Start of Block

(** * protondb-data: the ingestion pipeline, the catalog importer and the
    query facade, embedded from the Python sources.

    - [Py]         the fragment of Python's semantics the sources rely on:
                   truthiness, ordering against [None], exceptions.
    - [Sqlite]     the integers [sqlite3] binds and stores.
    - [Text]       characters, the file-name pattern of the archives.
    - [Datetime]   the dates of [datetime] and their timestamps.
    - [Extractor]  extract_protondb_data.py
    - [SteamDb]    create_steam_db.py
    - [Querier]    querries-db.py

    Modelling conventions.  A SQLite table with a primary key is a finite map
    from the key to the remaining columns.  A statement fails where the
    sources can make it fail: binding a Python [int] outside the signed
    64-bit range raises [OverflowError], and a [LIKE] whose pattern is longer
    than the engine's limit raises [sqlite3.OperationalError].  A failure of
    the engine itself (a locked or read-only file, a full disk) is an input
    of [populate_database], whose handler decides what the importer reports;
    everywhere else the engine is taken to be healthy.  A row is one SQLite
    holds: a [report_count] stays below 2^63 - 1, the one count whose
    increment SQLite turns into a float.  Timestamps carried by payload
    entries are JSON integers or [null].  Characters are code points below
    256, on which the regular expression class [\d] is exactly [0-9], and
    strings are shorter than the engine's limit on the length of a value
    (10^9 bytes).  The clock, the local time zone, the answer of the
    operator, the outcome of the request and the contents of the directory
    are inputs of the functions that read them. *)

From stdpp Require Import gmap strings list fin_maps sorting.
From Stdlib Require Import ZArith Ascii.

Local Open Scope Z_scope.
Set Warnings "-clear-no-such-hyp".

(** ** Python values and exceptions *)

Module Py.

(** The exceptions the sources meet; [Sqlite3Error] stands for
    [sqlite3.Error] and its subclasses. *)
Inductive exn : Type :=
| TypeError
| ValueError
| OSError
| JSONDecodeError
| TarError
| OverflowError
| Sqlite3Error.

Definition bind {A B : Type} (x : exn + A) (f : A → exn + B) : exn + B :=
  match x with
  | inl e => inl e
  | inr a => f a
  end.

(** [bool(x)] for [x] an [int] or [None]. *)
Definition truth (x : option Z) : bool :=
  match x with
  | Some z => negb (z =? 0)
  | None => false
  end.

(** [a < b] and [a > b]: ordering against [None], either way round, raises
    [TypeError]. *)
Definition lt (a b : option Z) : exn + bool :=
  match a, b with
  | Some x, Some y => inr (x <? y)
  | _, _ => inl TypeError
  end.

Definition gt (a b : option Z) : exn + bool :=
  match a, b with
  | Some x, Some y => inr (y <? x)
  | _, _ => inl TypeError
  end.

(** [a and b] in a condition: [b] is evaluated only when [a] is true. *)
Definition and_ (a : bool) (b : exn + bool) : exn + bool :=
  if a then b else inr false.

End Py.

Notation "'let?' x ':=' c 'in' k" := (Py.bind c (fun x => k))
  (at level 10, x name, c at level 100, k at level 200).

(** ** What [sqlite3] does with the values it is given *)

Module Sqlite.

(** The integers SQLite stores: signed, on 64 bits. *)
Definition fits (z : Z) : bool :=
  (-9223372036854775808 <=? z) && (z <=? 9223372036854775807).

(** A parameter that is an [int] or [None] can be bound. *)
Definition storable (x : option Z) : bool :=
  match x with
  | Some z => fits z
  | None => true
  end.

(** Binding the integer parameters of a statement before it runs: an [int]
    that does not fit raises [OverflowError], which is not a
    [sqlite3.Error]. *)
Definition bind (params : list (option Z)) : Py.exn + unit :=
  if forallb storable params then inr tt else inl Py.OverflowError.

End Sqlite.

(** ** Characters, the file-name pattern and [datetime] *)

Module Text.

Local Open Scope string_scope.
Local Open Scope Z_scope.

Definition code (c : ascii) : Z := Z.of_N (N_of_ascii c).

(** The class [[a-z]]. *)
Definition is_lower (c : ascii) : bool := (97 <=? code c) && (code c <=? 122).

(** The class [\d]. *)
Definition is_digit (c : ascii) : bool := (48 <=? code c) && (code c <=? 57).

Fixpoint all (p : ascii → bool) (s : string) : bool :=
  match s with
  | EmptyString => true
  | String c s' => p c && all p s'
  end.

(** The longest prefix of [s] made of characters in [p], and the rest. *)
Fixpoint span (p : ascii → bool) (s : string) : string * string :=
  match s with
  | EmptyString => (EmptyString, EmptyString)
  | String c s' =>
    if p c then let '(a, b) := span p s' in (String c a, b)
    else (EmptyString, s)
  end.

(** [s] without its prefix [p], when it starts with [p]. *)
Fixpoint strip_prefix (p s : string) : option string :=
  match p, s with
  | EmptyString, _ => Some s
  | String a p', String b s' =>
    if Ascii.eqb a b then strip_prefix p' s' else None
  | String _ _, EmptyString => None
  end.

(** The first [n] characters of [s] and the rest, when [s] has that many. *)
Fixpoint split_at (n : nat) (s : string) : option (string * string) :=
  match n, s with
  | O, _ => Some (EmptyString, s)
  | S n', String c s' =>
    match split_at n' s' with
    | Some (a, b) => Some (String c a, b)
    | None => None
    end
  | S _, EmptyString => None
  end.

(** [sub in s]. *)
Fixpoint contains (sub s : string) : bool :=
  match strip_prefix sub s with
  | Some _ => true
  | None =>
    match s with
    | EmptyString => false
    | String _ s' => contains sub s'
    end
  end.

(** [int(s)] for [s] a string of digits, the digits read so far being
    worth [acc]. *)
Fixpoint int_from (acc : Z) (s : string) : Z :=
  match s with
  | EmptyString => acc
  | String c s' => int_from (10 * acc + (code c - 48)) s'
  end.

Definition int (s : string) : Z := int_from 0 s.
(** C5. A call of the formatter uses the key ['df-' + str(uuid4())],
    [uuid4] being what [uuid.uuid4()] gave it, stores the displayed
    object itself under that key in the weak-value cache
    [_noninteractive_df_refs], and stores under the same key in
    [_last_noninteractive_df] a shallow copy: an object that did not exist
    before the call, other than the displayed one, over the same data. *)
Theorem formatter_stores_object_and_copy (url uuid4 : string) (dataframe : oid)
    (buttons : option (list string)) (s : State) (d : DataFrame) :
  heap s !! dataframe = Some d →
  let key := "df-" +:+ uuid4 in
  ∃ html buttons' s' copy,
    _df_formatter_with_interactive_hint url uuid4 dataframe buttons s
    = (Return (html, buttons'), s') ∧
    _noninteractive_df_refs s' !! key = Some dataframe ∧
    _last_noninteractive_df s' = [(key, copy)] ∧
    copy ≠ dataframe ∧
    heap s !! copy = None ∧
    heap s' !! copy = Some d ∧
    heap s' !! dataframe = Some d.
Proof.
  intros Hlive key.
  destruct (formatter_run url uuid4 dataframe buttons s d Hlive)
    as (b & h & _ & _ & Hrun).
  assert (copy_of s ≠ dataframe) as Hne.
  { intros E. pose proof (copy_of_fresh s) as Hf. rewrite E in Hf. congruence. }
  exists h, (buttons_left buttons b), (formatted key dataframe d s), (copy_of s).
  split_and!; try done.
  - rewrite formatted_refs. apply lookup_insert_eq.
  - apply copy_of_fresh.
  - rewrite formatted_heap. apply lookup_insert_eq.
  - rewrite formatted_heap. by rewrite lookup_insert_ne.
Qed.

(** C3. [_last_noninteractive_df] is a single-entry cache.  After
    every sequence of calls, from the initial state or from any state in
    which it holds at most one entry, it holds at most one entry; and
    right after a call of the formatter, whatever it held before, it holds
    exactly one entry, under the key of that call. *)
Theorem last_cache_is_single_entry (url uuid4 : string) (calls : list call)
    (dataframe : oid) (buttons : option (list string)) (s : State) (d : DataFrame) :
  heap s !! dataframe = Some d →
  length (_last_noninteractive_df (run url calls initial)) ≤ 1 ∧
  (∀ s0, length (_last_noninteractive_df s0) ≤ 1 →
         length (_last_noninteractive_df (run url calls s0)) ≤ 1) ∧
  ∃ copy,
    _last_noninteractive_df
      (snd (_df_formatter_with_interactive_hint url uuid4 dataframe buttons s))
    = [("df-" +:+ uuid4, copy)].
Proof.
  intros Hlive. split_and!.
  - apply run_single_entry. simpl. lia.
  - intros s0. apply run_single_entry.
  - destruct (formatter_run url uuid4 dataframe buttons s d Hlive)
      as (b & h & _ & _ & ->).
    by exists (copy_of s).
Qed.

(** C1. After a dataframe was formatted under the key [k], a call of
    [_convert_to_interactive(k)] with no formatting or retrieval in
    between (garbage collections, new dataframes, enabling, disabling and
    reading the last key may happen) finds a stored object for that
    dataframe and returns it wrapped in a [DataTable]: the shallow copy
    that the single-entry cache holds under [k], still alive and over the
    dataframe's data. *)
Theorem convert_after_format (url uuid4 : string) (dataframe : oid)
    (buttons : option (list string)) (s : State) (d : DataFrame)
    (between : list call) :
  heap s !! dataframe = Some d →
  forallb is_idle between = true →
  let k := "df-" +:+ uuid4 in
  ∃ html buttons' s1 copy,
    _df_formatter_with_interactive_hint url uuid4 dataframe buttons s
    = (Return (html, buttons'), s1) ∧
    _noninteractive_df_refs s1 !! k = Some dataframe ∧
    PyDict.get k (_last_noninteractive_df s1) = Some copy ∧
    let s2 := run url between s1 in
    heap s2 !! copy = Some d ∧
    fst (_convert_to_interactive k s2) = Return (Some (mkDataTable copy)) ∧
    PyDict.contains k (_last_noninteractive_df (snd (_convert_to_interactive k s2)))
    = false.
Proof.
  intros Hlive Hidle k.
  destruct (formatter_run url uuid4 dataframe buttons s d Hlive)
    as (b & h & _ & _ & Hrun).
  exists h, (buttons_left buttons b), (formatted k dataframe d s), (copy_of s).
  split; [done |].
  split; [rewrite formatted_refs; apply lookup_insert_eq |].
  split; [rewrite formatted_last; apply dict_get_single |].
  destruct (idle_run_keeps url between (formatted k dataframe d s) (copy_of s) d Hidle)
    as [Hlast Hheap].
  { rewrite formatted_heap. apply lookup_insert_eq. }
  { unfold strongly_held. rewrite formatted_last. simpl. set_solver. }
  simpl. split; [done |].
  rewrite convert_to_interactive_eq.
  rewrite (get_dataframe_last k _ (copy_of s)).
  - simpl. split; [done |]. apply dict_remove_gone.
  - rewrite Hlast, formatted_last. apply dict_get_single.
Qed.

End of Block

Work to be completed → Nothing should appear in the answer except the lines above from the line with "before the call, other" through the line with "key = Some dataframe ∧", both included, written out exactly.

Worked solution →
    before the call, other than the displayed one, over the same data. *)
Theorem formatter_stores_object_and_copy (url uuid4 : string) (dataframe : oid)
    (buttons : option (list string)) (s : State) (d : DataFrame) :
  heap s !! dataframe = Some d →
  let key := "df-" +:+ uuid4 in
  ∃ html buttons' s' copy,
    _df_formatter_with_interactive_hint url uuid4 dataframe buttons s
    = (Return (html, buttons'), s') ∧
    _noninteractive_df_refs s' !! key = Some dataframe ∧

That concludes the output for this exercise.